Exercise prompt
Only lines holding the word "Delivered" should be copied from the material.
·····
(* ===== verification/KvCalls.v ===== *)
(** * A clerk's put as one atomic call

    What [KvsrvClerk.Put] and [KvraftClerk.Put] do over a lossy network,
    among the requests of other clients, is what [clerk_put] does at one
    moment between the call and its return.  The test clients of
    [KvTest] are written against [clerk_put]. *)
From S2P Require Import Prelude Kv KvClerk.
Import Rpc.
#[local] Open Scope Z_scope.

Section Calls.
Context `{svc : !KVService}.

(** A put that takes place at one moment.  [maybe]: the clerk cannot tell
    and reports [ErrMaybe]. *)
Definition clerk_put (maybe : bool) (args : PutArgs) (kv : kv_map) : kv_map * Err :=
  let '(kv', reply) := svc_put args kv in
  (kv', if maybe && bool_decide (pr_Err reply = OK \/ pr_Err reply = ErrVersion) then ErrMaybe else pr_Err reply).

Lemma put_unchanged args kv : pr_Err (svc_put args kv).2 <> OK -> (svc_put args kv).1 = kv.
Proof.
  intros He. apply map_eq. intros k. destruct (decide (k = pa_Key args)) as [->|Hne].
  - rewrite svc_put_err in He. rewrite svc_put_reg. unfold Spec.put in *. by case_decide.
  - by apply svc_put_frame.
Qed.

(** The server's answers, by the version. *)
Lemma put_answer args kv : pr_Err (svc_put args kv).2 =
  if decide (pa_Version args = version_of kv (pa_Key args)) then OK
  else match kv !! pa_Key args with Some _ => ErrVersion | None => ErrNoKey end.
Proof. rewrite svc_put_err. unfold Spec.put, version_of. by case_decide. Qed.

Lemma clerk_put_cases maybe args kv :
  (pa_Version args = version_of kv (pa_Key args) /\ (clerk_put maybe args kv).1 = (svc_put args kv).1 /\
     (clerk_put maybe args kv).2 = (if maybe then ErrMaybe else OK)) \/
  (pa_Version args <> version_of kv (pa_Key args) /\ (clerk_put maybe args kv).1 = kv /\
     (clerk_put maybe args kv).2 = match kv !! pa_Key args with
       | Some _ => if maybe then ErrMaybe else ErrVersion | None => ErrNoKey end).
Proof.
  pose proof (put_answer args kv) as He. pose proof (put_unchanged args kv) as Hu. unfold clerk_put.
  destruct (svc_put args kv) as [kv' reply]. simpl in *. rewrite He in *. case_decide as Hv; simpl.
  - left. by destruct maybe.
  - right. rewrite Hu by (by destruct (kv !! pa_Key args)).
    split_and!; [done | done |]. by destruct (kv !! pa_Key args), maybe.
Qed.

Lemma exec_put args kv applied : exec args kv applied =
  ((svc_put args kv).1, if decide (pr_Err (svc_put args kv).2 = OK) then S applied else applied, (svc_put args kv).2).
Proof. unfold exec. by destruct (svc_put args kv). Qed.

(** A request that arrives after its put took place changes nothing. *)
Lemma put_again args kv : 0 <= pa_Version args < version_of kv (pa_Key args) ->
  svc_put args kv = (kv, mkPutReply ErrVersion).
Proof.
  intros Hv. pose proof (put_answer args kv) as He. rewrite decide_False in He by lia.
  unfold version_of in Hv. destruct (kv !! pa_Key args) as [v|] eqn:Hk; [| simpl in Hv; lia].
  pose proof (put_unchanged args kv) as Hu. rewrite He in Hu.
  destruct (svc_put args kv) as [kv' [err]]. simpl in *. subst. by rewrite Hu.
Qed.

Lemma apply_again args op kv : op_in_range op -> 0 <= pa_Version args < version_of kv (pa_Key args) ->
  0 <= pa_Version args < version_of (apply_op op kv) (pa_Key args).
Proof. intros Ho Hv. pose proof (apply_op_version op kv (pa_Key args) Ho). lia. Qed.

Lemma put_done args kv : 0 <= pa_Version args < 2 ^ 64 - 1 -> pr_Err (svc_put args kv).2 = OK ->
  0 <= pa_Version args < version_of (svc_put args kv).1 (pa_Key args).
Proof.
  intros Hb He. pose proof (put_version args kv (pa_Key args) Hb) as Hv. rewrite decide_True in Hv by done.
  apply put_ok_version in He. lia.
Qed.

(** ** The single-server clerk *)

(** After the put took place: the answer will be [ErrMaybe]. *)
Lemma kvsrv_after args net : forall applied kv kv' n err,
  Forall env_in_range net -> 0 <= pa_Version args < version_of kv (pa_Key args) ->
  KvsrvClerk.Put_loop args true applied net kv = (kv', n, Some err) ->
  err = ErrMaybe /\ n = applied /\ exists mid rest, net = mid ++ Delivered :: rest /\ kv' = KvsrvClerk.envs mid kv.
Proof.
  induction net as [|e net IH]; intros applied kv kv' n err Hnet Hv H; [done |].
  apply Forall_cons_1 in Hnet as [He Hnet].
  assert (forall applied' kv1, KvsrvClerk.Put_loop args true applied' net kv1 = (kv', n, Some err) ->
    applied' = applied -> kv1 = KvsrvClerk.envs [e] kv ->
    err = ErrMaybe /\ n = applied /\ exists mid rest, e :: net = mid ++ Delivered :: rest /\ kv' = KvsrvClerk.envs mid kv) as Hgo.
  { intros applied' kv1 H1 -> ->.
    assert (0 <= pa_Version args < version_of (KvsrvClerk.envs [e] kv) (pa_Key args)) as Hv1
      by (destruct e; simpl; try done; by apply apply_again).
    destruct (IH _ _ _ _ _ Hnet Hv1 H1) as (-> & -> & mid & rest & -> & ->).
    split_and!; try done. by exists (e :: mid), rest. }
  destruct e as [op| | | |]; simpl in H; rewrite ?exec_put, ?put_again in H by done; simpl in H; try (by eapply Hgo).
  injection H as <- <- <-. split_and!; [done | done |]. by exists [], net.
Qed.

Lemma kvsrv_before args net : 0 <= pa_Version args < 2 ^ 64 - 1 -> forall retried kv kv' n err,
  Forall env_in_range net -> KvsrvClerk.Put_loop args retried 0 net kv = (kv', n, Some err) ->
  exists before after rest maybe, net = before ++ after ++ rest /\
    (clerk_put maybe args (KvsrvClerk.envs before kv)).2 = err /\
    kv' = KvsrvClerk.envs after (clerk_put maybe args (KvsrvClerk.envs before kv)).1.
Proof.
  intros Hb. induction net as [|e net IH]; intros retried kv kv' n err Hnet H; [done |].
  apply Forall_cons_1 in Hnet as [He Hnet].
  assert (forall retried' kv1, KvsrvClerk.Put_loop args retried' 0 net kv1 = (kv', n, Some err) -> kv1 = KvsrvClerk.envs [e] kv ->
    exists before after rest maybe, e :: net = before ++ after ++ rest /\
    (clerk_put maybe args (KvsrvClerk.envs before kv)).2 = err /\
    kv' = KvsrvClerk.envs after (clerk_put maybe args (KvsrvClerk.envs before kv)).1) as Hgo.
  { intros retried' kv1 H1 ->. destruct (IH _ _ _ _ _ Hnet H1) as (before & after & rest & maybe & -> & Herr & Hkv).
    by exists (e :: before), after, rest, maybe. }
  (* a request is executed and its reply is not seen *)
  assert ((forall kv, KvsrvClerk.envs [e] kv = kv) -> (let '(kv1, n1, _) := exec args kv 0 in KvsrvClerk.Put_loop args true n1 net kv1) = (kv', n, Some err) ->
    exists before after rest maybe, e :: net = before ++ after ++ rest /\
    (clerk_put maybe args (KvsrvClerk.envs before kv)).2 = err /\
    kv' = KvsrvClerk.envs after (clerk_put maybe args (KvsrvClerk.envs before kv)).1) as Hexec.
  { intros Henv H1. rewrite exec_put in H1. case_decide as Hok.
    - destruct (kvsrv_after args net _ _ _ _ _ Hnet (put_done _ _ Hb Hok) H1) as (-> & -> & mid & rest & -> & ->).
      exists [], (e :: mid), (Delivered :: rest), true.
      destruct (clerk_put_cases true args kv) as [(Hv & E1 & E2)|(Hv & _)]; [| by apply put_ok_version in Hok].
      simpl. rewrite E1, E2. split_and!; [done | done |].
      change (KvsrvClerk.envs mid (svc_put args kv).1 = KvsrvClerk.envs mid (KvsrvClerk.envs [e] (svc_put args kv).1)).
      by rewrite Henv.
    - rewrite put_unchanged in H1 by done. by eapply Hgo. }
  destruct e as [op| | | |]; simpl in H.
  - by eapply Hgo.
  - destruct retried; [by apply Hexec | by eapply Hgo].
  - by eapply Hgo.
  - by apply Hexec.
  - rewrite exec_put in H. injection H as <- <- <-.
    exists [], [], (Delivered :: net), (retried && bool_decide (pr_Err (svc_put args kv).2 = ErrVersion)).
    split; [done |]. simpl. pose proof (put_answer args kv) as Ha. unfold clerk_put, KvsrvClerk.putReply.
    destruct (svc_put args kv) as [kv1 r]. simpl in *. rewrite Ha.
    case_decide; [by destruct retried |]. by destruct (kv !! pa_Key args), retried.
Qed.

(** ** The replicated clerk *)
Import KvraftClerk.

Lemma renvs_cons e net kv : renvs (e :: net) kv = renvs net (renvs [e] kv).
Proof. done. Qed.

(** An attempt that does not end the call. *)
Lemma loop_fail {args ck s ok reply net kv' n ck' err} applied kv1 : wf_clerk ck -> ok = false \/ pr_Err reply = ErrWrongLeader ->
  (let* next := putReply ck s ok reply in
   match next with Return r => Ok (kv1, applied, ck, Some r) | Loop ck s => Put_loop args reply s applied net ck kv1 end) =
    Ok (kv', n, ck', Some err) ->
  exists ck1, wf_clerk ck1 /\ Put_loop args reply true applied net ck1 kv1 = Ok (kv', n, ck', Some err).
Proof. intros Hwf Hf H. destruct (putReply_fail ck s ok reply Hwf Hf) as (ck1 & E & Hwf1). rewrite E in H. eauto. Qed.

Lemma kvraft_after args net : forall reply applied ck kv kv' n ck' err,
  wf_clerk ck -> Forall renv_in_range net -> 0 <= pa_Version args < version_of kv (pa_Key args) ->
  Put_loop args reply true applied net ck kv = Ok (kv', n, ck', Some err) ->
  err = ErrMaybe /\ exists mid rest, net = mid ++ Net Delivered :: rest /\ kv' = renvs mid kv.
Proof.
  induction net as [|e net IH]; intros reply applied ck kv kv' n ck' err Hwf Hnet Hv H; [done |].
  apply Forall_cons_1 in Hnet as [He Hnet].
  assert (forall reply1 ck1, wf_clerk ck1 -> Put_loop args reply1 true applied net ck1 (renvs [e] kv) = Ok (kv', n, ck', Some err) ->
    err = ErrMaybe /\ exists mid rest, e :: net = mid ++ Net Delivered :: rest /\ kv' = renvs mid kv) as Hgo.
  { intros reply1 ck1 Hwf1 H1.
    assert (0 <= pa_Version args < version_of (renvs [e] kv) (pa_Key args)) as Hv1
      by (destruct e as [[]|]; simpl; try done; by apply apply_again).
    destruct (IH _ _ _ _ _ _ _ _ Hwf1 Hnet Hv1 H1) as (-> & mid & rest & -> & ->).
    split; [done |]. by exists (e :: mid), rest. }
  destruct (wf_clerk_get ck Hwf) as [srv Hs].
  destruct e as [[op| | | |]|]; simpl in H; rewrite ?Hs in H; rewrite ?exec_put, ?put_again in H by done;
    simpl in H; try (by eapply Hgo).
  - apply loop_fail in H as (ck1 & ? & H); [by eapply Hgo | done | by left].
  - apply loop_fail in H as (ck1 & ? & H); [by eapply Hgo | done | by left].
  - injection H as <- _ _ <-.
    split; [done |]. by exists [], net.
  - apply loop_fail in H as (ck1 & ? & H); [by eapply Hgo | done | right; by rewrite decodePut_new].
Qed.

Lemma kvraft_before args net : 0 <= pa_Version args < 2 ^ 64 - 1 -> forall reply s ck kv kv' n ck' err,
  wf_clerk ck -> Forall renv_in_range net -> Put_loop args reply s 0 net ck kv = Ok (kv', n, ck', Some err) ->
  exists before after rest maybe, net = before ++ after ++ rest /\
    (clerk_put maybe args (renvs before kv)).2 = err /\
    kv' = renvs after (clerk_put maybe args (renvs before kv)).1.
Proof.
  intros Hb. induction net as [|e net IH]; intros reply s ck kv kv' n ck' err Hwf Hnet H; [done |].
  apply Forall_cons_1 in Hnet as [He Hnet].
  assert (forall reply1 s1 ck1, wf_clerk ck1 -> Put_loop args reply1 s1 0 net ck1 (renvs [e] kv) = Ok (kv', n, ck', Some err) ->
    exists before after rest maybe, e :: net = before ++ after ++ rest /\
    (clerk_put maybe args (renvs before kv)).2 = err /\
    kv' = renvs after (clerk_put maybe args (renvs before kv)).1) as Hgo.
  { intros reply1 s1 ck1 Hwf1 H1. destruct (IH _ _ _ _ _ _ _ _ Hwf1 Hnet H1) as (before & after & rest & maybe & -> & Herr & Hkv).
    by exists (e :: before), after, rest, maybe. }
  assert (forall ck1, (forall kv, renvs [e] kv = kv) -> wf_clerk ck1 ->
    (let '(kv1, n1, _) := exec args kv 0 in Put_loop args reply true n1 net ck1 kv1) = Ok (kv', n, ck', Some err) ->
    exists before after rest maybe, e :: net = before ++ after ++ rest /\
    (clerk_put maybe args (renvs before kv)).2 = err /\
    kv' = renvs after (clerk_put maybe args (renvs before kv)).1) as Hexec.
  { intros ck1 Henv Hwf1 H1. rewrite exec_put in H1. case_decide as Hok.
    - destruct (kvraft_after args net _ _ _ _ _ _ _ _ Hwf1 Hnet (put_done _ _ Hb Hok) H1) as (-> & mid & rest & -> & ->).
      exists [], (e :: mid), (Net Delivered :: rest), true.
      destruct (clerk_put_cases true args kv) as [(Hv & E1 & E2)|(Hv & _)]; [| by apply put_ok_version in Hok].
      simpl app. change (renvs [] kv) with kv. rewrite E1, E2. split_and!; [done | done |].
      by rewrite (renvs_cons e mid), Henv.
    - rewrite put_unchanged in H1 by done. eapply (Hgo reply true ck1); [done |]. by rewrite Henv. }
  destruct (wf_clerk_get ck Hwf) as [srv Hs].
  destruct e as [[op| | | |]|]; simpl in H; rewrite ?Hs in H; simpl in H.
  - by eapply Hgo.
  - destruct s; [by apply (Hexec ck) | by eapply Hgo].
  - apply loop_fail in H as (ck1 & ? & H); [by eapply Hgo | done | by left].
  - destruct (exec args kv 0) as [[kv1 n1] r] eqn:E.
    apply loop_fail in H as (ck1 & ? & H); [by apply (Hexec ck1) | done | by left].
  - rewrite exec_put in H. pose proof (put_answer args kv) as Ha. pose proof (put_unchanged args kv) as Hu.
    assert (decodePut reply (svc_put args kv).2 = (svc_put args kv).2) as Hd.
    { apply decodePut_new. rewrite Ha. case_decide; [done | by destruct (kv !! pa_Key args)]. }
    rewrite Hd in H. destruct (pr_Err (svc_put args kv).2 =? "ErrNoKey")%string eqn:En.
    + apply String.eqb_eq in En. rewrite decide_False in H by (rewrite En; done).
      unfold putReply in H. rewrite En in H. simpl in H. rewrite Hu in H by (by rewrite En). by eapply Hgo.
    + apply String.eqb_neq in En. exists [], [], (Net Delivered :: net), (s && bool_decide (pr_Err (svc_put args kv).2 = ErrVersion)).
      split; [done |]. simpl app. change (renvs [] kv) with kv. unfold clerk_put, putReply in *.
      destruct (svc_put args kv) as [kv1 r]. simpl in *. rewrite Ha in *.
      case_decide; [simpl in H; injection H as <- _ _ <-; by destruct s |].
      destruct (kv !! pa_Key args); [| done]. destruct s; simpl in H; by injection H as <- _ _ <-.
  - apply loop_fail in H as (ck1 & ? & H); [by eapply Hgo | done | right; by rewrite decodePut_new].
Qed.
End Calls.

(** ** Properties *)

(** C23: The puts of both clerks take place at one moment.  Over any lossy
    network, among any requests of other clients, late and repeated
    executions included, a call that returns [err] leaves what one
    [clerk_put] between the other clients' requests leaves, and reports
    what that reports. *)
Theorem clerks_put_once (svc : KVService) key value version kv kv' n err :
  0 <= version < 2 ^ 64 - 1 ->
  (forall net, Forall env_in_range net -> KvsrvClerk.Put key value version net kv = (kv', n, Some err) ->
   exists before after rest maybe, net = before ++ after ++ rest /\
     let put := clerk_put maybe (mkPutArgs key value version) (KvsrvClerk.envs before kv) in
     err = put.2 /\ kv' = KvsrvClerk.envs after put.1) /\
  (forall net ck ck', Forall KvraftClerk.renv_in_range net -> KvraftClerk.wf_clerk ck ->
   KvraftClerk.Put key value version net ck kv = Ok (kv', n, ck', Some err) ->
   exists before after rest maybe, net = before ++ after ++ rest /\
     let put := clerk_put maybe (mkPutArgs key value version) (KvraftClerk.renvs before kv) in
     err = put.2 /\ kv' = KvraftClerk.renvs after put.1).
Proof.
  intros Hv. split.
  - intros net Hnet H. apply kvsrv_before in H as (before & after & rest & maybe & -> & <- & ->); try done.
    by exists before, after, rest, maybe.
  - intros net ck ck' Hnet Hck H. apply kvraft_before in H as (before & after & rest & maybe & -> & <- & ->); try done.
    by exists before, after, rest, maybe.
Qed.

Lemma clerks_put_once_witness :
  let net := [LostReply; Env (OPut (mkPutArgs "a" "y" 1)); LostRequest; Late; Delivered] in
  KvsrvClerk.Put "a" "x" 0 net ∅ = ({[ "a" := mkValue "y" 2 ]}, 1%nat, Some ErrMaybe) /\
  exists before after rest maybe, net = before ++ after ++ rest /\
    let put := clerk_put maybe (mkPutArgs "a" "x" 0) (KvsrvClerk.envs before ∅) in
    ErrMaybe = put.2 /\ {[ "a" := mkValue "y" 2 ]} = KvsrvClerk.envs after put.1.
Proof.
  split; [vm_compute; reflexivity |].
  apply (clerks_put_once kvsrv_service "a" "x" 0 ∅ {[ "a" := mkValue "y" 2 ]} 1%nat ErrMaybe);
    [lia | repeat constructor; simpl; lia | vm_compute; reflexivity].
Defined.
·····
Your response
  err = ErrMaybe /\ n = applied /\ exists mid rest, net = mid ++ Delivered :: rest /\ kv' = KvsrvClerk.envs mid kv.
    err = ErrMaybe /\ n = applied /\ exists mid rest, e :: net = mid ++ Delivered :: rest /\ kv' = KvsrvClerk.envs mid kv) as Hgo.
      exists [], (e :: mid), (Delivered :: rest), true.
    exists [], [], (Delivered :: net), (retried && bool_decide (pr_Err (svc_put args kv).2 = ErrVersion)).
  err = ErrMaybe /\ exists mid rest, net = mid ++ Net Delivered :: rest /\ kv' = renvs mid kv.
    err = ErrMaybe /\ exists mid rest, e :: net = mid ++ Net Delivered :: rest /\ kv' = renvs mid kv) as Hgo.
      exists [], (e :: mid), (Net Delivered :: rest), true.
    + apply String.eqb_neq in En. exists [], [], (Net Delivered :: net), (s && bool_decide (pr_Err (svc_put args kv).2 = ErrVersion)).
  let net := [LostReply; Env (OPut (mkPutArgs "a" "y" 1)); LostRequest; Late; Delivered] in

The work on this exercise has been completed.